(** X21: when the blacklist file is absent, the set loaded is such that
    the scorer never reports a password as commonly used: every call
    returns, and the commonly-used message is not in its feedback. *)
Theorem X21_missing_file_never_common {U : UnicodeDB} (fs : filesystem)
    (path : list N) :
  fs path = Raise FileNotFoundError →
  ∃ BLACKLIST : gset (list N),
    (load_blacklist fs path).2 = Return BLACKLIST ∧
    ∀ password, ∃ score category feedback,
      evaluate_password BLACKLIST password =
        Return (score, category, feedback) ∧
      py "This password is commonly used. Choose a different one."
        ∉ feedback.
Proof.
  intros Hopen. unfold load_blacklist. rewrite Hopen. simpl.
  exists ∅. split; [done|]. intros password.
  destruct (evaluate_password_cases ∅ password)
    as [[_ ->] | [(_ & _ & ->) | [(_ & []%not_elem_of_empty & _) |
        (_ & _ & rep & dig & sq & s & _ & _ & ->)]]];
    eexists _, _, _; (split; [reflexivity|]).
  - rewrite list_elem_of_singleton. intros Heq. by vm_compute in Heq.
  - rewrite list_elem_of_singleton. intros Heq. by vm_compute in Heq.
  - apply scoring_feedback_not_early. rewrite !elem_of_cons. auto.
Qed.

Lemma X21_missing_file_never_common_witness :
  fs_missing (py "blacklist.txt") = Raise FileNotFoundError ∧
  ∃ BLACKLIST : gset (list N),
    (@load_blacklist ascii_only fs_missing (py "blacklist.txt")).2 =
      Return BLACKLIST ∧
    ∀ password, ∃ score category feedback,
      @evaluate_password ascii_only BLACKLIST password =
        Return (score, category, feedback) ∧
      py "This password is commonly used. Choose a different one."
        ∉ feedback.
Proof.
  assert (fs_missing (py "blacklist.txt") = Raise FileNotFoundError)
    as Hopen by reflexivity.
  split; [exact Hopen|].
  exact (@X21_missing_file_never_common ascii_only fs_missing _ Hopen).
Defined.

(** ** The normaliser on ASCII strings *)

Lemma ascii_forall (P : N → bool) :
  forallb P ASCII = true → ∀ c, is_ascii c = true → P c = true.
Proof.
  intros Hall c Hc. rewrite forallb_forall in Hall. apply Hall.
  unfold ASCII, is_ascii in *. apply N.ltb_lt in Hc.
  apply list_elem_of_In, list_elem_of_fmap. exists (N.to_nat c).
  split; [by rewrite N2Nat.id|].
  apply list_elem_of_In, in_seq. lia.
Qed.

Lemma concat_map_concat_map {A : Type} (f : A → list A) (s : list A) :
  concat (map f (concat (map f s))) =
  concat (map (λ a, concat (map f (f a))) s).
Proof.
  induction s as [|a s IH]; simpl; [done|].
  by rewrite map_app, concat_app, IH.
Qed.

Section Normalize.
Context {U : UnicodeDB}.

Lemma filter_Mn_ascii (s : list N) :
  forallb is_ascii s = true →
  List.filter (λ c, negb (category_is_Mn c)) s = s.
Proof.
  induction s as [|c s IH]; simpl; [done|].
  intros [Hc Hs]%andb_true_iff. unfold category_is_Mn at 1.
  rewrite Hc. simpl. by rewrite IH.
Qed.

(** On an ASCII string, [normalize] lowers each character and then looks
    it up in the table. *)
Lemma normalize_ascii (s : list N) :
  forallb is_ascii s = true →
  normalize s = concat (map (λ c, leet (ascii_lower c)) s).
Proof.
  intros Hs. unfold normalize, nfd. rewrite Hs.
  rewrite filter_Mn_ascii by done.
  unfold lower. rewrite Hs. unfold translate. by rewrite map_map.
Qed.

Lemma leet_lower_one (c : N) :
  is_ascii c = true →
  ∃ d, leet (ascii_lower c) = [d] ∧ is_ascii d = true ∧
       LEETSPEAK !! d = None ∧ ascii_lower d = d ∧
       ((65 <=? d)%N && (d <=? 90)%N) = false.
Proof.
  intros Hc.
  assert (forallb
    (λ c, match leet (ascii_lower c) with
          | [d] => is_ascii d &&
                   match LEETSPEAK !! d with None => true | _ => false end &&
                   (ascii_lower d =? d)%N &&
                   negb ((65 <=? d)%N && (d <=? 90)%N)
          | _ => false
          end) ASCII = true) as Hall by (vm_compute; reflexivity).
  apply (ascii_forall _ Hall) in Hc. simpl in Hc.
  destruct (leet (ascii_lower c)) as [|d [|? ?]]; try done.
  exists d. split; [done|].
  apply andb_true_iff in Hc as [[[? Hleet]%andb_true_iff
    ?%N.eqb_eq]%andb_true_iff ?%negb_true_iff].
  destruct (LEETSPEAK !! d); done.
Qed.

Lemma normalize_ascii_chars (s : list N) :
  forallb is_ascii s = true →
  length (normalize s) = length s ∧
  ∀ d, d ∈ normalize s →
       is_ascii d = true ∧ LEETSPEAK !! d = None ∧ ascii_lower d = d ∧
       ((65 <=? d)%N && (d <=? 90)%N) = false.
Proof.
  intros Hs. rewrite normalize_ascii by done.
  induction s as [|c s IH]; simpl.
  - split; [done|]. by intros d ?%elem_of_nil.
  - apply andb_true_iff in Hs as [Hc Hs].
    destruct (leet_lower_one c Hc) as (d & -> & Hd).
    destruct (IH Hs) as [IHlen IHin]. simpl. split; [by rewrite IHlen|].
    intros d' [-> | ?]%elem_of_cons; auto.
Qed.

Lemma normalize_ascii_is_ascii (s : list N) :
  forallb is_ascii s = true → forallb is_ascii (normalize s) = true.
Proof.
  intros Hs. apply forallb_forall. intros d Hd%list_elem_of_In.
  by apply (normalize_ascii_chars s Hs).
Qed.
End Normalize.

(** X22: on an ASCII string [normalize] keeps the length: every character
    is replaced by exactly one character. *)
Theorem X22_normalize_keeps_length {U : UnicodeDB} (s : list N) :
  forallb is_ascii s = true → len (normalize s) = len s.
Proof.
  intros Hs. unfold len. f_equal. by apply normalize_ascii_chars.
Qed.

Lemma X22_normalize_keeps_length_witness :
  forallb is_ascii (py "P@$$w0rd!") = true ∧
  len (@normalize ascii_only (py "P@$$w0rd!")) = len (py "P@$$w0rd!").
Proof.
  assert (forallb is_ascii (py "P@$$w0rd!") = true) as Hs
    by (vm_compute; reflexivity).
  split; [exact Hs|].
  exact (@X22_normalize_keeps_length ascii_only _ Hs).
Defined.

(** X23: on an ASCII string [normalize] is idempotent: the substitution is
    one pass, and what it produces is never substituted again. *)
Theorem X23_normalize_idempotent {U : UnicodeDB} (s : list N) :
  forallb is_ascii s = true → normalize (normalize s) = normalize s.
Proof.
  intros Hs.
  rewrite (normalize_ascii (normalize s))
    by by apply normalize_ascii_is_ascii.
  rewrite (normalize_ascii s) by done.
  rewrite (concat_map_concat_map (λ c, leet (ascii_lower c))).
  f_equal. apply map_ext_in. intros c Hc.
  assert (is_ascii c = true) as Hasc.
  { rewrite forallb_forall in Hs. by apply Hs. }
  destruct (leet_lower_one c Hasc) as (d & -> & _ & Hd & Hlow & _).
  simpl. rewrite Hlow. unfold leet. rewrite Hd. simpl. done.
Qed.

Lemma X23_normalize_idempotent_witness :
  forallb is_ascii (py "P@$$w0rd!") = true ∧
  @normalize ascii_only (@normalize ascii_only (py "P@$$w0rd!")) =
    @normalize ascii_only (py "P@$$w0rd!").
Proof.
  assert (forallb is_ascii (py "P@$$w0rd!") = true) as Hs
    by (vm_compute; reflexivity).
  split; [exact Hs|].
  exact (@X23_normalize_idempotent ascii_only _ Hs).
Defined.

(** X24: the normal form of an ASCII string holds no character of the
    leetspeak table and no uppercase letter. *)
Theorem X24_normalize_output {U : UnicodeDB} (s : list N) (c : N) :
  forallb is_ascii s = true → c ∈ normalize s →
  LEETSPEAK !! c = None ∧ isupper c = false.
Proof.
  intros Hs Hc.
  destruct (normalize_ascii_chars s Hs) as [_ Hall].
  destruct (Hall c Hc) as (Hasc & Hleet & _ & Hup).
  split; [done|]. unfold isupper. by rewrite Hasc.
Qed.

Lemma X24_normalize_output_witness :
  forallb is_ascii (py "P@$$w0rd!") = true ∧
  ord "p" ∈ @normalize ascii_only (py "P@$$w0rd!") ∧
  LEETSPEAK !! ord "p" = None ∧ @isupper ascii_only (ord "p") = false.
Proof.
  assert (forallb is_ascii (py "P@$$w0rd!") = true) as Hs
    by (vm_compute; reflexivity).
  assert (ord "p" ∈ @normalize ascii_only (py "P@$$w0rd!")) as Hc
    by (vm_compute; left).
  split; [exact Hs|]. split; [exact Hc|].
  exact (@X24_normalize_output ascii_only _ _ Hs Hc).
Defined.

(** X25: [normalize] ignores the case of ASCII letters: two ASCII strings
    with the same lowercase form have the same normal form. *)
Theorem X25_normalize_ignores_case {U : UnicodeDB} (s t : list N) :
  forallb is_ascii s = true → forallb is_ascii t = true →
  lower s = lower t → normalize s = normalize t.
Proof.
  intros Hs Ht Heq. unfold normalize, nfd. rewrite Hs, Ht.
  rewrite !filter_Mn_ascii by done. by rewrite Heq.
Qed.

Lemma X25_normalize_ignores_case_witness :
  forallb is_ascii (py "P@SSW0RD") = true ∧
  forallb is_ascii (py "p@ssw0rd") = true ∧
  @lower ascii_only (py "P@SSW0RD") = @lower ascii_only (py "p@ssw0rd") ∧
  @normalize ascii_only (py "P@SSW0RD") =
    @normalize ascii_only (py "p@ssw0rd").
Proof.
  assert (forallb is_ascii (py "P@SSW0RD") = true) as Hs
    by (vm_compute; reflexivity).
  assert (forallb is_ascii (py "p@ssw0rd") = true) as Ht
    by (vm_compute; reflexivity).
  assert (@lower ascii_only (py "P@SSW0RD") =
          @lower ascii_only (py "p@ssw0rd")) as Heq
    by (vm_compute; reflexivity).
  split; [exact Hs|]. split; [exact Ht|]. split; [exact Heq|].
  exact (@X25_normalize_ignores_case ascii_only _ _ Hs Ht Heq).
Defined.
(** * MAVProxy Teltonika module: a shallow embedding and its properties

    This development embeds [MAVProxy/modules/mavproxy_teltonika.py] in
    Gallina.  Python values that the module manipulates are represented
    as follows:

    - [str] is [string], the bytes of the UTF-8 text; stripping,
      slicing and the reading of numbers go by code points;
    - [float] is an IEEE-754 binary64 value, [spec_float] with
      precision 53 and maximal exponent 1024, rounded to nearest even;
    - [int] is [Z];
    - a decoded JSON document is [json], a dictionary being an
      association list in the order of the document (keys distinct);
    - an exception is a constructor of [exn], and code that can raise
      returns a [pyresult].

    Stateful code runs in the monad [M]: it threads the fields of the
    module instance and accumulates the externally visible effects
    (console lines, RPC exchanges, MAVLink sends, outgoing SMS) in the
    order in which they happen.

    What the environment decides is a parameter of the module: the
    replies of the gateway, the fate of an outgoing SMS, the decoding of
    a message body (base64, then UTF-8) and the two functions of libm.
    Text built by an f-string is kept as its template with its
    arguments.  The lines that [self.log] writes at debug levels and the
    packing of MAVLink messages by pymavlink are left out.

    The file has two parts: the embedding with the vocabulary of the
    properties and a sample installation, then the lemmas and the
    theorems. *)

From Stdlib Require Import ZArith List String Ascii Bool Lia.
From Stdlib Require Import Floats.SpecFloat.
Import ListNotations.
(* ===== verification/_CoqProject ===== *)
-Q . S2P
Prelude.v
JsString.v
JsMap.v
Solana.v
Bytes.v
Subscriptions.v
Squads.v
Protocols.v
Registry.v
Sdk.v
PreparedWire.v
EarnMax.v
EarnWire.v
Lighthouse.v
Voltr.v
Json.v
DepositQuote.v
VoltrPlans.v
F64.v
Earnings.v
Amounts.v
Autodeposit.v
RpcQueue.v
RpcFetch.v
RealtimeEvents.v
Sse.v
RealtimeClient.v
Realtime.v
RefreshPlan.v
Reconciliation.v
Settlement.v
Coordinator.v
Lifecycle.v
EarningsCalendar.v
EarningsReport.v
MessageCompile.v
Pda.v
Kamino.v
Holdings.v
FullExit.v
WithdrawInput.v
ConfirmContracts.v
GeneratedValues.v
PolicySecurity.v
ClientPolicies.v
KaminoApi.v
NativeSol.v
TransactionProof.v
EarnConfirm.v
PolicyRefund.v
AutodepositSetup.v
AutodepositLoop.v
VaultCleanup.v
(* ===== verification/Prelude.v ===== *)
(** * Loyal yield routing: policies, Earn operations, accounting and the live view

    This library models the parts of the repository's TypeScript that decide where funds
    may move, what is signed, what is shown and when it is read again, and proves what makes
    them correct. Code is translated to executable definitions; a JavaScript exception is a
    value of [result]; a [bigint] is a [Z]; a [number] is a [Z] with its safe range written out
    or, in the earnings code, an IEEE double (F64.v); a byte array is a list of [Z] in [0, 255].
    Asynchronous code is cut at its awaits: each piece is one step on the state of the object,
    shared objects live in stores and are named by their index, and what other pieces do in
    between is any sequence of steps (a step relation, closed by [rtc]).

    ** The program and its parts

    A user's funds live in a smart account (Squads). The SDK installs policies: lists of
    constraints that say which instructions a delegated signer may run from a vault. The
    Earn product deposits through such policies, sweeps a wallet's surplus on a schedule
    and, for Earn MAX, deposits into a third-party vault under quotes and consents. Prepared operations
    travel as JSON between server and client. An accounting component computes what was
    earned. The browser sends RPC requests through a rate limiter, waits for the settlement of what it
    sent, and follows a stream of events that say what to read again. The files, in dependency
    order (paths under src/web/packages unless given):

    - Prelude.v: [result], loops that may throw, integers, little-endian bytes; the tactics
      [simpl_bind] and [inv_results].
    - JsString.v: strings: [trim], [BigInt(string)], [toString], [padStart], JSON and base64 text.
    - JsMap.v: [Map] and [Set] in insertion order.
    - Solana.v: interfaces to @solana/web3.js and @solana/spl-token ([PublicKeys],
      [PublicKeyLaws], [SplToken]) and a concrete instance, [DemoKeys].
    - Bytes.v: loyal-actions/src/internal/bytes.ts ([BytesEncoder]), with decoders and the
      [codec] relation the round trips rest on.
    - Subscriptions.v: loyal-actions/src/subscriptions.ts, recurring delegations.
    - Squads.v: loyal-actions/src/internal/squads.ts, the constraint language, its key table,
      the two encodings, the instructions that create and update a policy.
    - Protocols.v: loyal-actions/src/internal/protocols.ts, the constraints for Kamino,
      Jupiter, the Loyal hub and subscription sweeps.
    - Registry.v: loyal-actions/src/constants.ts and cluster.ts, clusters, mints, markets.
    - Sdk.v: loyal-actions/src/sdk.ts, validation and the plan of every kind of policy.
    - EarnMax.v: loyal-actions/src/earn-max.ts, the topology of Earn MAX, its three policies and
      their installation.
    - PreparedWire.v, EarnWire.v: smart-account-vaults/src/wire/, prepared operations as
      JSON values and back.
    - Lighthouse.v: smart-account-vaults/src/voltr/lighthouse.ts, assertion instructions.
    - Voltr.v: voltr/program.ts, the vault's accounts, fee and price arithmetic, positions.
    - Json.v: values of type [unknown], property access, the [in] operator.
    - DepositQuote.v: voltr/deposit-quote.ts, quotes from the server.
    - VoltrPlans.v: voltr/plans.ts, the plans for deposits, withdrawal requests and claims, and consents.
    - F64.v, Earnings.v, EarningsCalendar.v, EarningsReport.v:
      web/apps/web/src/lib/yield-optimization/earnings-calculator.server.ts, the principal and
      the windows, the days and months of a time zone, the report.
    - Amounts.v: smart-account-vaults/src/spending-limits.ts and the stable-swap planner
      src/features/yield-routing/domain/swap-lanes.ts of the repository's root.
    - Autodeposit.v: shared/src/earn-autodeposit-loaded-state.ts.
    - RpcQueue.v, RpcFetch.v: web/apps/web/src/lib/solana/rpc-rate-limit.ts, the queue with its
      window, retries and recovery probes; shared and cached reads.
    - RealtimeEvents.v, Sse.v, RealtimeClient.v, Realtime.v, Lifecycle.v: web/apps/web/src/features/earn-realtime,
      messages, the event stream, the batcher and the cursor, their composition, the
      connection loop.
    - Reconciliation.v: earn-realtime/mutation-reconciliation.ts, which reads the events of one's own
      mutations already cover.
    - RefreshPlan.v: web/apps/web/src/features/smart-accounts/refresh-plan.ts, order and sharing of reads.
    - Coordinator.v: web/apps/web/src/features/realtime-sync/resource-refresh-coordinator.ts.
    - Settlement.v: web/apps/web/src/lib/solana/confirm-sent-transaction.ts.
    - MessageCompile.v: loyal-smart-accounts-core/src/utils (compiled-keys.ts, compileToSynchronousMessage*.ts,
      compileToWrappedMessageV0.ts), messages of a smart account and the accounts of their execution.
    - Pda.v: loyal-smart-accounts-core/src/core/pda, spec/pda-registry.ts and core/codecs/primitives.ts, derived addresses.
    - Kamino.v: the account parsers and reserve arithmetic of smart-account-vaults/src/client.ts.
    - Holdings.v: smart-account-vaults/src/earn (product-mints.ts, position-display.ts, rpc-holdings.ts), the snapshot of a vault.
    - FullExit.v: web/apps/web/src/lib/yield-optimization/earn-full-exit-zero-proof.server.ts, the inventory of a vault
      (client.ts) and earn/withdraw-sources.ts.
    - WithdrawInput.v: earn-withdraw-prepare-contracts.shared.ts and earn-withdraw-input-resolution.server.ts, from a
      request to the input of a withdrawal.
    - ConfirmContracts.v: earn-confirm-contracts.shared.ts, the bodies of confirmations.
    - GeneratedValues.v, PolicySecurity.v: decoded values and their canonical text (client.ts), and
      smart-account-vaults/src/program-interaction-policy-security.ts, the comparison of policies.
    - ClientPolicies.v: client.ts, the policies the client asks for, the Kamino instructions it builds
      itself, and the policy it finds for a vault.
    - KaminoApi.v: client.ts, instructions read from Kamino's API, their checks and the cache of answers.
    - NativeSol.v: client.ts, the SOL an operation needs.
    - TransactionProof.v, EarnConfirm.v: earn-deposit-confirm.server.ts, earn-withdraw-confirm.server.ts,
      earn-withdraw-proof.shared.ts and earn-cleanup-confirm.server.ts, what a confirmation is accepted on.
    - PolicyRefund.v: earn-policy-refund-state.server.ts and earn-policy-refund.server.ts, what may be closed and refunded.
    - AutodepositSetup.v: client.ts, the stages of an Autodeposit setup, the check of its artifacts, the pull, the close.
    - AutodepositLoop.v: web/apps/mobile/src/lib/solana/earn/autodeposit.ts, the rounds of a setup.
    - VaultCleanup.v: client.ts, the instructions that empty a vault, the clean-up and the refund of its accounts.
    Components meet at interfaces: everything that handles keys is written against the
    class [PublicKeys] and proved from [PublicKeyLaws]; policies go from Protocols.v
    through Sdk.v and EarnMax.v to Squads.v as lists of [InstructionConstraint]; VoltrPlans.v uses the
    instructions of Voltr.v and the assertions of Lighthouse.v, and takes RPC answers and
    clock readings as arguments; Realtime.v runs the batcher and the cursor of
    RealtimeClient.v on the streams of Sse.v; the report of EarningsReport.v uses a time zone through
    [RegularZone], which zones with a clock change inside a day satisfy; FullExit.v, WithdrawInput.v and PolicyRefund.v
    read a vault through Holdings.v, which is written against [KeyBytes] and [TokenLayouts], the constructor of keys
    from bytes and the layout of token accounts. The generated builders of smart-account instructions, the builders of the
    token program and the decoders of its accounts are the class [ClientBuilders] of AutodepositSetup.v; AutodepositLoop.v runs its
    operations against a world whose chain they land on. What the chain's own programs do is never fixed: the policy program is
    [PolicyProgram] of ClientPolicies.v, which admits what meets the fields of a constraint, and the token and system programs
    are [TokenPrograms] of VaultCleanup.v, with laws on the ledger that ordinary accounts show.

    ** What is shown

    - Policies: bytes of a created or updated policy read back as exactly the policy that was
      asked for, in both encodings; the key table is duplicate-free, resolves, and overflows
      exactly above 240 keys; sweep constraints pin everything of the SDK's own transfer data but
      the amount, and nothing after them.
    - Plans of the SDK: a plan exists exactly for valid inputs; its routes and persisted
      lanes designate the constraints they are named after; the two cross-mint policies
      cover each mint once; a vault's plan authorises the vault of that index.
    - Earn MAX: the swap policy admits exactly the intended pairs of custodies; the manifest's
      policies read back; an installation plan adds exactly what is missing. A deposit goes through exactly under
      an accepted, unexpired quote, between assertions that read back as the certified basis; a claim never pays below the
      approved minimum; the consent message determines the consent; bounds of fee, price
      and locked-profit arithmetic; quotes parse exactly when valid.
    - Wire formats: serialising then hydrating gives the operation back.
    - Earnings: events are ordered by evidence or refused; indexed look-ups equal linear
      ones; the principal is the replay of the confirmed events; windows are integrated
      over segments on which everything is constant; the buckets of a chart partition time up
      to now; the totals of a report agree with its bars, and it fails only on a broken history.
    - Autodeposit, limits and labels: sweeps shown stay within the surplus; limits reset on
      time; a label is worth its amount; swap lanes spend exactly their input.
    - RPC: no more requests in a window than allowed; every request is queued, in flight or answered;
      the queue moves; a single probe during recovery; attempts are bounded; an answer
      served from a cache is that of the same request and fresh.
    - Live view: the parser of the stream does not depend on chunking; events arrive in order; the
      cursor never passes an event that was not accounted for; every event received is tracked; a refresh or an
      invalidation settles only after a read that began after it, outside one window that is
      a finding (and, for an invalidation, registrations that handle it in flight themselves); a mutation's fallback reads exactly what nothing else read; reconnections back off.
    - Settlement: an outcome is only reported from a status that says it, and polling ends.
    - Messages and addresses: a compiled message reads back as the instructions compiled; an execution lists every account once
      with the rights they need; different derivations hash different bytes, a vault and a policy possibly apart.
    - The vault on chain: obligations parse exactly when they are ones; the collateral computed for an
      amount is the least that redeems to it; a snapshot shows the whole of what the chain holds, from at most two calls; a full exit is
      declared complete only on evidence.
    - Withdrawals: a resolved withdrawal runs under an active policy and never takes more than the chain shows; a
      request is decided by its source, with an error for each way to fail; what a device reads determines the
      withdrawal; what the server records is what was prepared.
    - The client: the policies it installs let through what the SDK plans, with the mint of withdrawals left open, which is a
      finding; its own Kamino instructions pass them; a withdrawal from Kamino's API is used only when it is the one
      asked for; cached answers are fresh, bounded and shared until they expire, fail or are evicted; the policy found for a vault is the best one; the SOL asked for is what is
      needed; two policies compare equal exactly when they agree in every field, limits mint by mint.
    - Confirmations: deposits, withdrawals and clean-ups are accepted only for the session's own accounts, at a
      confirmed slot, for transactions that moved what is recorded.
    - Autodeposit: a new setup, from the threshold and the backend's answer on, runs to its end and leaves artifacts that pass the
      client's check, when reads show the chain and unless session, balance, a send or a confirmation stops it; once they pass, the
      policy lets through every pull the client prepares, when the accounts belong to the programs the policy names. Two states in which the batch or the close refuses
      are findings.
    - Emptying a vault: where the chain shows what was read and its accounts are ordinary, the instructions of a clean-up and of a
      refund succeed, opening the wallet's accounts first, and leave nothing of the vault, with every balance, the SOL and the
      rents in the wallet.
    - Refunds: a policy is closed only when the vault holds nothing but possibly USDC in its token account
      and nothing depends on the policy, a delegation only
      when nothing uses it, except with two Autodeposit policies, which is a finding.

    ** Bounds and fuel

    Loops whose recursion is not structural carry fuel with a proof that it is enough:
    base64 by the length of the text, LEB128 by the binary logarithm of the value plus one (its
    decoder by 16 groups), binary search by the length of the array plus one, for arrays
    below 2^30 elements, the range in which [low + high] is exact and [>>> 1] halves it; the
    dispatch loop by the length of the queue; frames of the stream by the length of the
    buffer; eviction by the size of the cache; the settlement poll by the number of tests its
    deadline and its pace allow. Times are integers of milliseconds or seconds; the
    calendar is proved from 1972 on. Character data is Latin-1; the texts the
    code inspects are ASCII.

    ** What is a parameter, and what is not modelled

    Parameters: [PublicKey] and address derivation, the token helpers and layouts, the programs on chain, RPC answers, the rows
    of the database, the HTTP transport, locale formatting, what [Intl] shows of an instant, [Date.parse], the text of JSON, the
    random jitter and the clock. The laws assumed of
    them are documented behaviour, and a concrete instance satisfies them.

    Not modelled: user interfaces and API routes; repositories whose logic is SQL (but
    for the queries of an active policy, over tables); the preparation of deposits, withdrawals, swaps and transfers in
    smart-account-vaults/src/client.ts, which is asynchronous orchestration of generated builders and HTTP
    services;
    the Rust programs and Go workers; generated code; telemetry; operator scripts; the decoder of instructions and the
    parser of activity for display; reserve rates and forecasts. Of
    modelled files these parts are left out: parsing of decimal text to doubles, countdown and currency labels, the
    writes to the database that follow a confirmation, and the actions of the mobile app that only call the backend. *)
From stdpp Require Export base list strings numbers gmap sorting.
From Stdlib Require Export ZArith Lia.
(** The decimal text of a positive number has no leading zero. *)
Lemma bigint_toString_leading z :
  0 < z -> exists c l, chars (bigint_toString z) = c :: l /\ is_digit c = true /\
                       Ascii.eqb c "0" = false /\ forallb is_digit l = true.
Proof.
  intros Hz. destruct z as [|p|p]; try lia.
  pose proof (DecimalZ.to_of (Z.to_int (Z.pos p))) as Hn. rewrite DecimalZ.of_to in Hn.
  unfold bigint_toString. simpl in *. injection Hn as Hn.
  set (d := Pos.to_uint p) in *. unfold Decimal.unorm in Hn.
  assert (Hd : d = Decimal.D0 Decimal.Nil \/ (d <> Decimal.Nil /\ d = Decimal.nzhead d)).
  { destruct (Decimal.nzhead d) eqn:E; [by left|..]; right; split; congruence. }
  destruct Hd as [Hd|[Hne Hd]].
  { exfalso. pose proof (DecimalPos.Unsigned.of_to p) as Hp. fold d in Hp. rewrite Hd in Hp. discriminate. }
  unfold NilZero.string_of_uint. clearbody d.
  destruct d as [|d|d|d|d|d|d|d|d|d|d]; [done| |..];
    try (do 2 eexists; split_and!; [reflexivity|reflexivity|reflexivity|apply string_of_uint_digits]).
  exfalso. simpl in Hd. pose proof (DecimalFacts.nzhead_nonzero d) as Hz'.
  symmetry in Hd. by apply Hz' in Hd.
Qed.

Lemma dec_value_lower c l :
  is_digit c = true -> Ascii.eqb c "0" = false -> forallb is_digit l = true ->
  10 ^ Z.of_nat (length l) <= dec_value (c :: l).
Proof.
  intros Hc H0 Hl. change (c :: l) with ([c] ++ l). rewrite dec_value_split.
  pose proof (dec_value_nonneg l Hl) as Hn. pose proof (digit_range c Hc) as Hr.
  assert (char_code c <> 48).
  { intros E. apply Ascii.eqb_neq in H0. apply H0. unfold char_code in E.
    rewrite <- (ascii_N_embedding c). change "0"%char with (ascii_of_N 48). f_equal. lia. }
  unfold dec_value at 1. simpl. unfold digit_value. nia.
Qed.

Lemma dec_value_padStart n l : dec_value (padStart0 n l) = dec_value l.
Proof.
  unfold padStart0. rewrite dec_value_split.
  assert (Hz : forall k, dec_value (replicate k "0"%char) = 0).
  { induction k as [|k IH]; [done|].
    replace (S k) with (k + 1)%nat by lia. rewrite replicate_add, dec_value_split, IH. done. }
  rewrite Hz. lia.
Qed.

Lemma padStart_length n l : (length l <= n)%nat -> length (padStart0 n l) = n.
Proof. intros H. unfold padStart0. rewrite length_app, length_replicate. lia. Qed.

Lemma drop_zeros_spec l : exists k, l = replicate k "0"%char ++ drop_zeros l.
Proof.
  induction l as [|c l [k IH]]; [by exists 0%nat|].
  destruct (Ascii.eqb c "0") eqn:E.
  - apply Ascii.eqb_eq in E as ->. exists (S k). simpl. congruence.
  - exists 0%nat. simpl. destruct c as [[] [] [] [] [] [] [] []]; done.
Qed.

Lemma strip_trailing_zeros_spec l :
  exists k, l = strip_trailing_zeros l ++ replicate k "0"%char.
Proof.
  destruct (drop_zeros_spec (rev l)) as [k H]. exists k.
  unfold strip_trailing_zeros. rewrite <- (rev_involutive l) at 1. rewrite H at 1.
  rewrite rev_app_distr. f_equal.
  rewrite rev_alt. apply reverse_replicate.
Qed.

::::

Lines holding the word "numbers" in the records above: how many are there? Answer with the number only.

Exercise result
2